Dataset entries
= Beginning of Section =

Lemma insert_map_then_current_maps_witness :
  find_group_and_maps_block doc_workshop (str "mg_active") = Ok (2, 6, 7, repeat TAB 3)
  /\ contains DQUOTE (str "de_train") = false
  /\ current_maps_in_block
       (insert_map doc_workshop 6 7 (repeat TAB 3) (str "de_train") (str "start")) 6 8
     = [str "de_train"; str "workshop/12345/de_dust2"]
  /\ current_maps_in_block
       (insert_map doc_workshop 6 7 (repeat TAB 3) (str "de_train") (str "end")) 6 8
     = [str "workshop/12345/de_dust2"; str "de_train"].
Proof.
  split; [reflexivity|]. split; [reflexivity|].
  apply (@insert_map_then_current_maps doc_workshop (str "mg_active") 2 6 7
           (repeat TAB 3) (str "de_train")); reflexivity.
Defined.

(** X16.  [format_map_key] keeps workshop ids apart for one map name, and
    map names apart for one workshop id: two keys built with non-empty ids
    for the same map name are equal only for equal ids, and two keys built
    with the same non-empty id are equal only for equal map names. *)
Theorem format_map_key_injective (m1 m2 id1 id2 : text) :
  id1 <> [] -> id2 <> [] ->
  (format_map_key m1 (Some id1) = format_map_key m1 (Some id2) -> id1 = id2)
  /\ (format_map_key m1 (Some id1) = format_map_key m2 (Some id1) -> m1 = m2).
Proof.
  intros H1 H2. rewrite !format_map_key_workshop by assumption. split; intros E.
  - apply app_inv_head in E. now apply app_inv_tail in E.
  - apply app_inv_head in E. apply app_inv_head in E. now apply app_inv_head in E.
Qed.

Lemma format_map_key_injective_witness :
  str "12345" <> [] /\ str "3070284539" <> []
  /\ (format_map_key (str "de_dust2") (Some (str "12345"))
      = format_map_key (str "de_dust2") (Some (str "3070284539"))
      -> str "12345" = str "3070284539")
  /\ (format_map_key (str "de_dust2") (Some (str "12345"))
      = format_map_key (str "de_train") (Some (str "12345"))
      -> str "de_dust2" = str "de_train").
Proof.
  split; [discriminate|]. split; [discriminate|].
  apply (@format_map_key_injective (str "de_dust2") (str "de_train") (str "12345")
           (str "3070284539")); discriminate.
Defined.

= End of Section =

AIM OF THE TASK:
Your task is to set down all of the entries exactly as they appear.

OUTPUT:
Lemma insert_map_then_current_maps_witness :
  find_group_and_maps_block doc_workshop (str "mg_active") = Ok (2, 6, 7, repeat TAB 3)
  /\ contains DQUOTE (str "de_train") = false
  /\ current_maps_in_block
       (insert_map doc_workshop 6 7 (repeat TAB 3) (str "de_train") (str "start")) 6 8
     = [str "de_train"; str "workshop/12345/de_dust2"]
  /\ current_maps_in_block
       (insert_map doc_workshop 6 7 (repeat TAB 3) (str "de_train") (str "end")) 6 8
     = [str "workshop/12345/de_dust2"; str "de_train"].
Proof.
  split; [reflexivity|]. split; [reflexivity|].
  apply (@insert_map_then_current_maps doc_workshop (str "mg_active") 2 6 7
           (repeat TAB 3) (str "de_train")); reflexivity.
Defined.

(** X16.  [format_map_key] keeps workshop ids apart for one map name, and
    map names apart for one workshop id: two keys built with non-empty ids
    for the same map name are equal only for equal ids, and two keys built
    with the same non-empty id are equal only for equal map names. *)
Theorem format_map_key_injective (m1 m2 id1 id2 : text) :
  id1 <> [] -> id2 <> [] ->
  (format_map_key m1 (Some id1) = format_map_key m1 (Some id2) -> id1 = id2)
  /\ (format_map_key m1 (Some id1) = format_map_key m2 (Some id1) -> m1 = m2).
Proof.
  intros H1 H2. rewrite !format_map_key_workshop by assumption. split; intros E.
  - apply app_inv_head in E. now apply app_inv_tail in E.
  - apply app_inv_head in E. apply app_inv_head in E. now apply app_inv_head in E.
Qed.

Lemma format_map_key_injective_witness :
  str "12345" <> [] /\ str "3070284539" <> []
  /\ (format_map_key (str "de_dust2") (Some (str "12345"))
      = format_map_key (str "de_dust2") (Some (str "3070284539"))
      -> str "12345" = str "3070284539")
  /\ (format_map_key (str "de_dust2") (Some (str "12345"))
      = format_map_key (str "de_train") (Some (str "12345"))
      -> str "de_dust2" = str "de_train").
Proof.
  split; [discriminate|]. split; [discriminate|].
  apply (@format_map_key_injective (str "de_dust2") (str "de_train") (str "12345")
           (str "3070284539")); discriminate.
Defined.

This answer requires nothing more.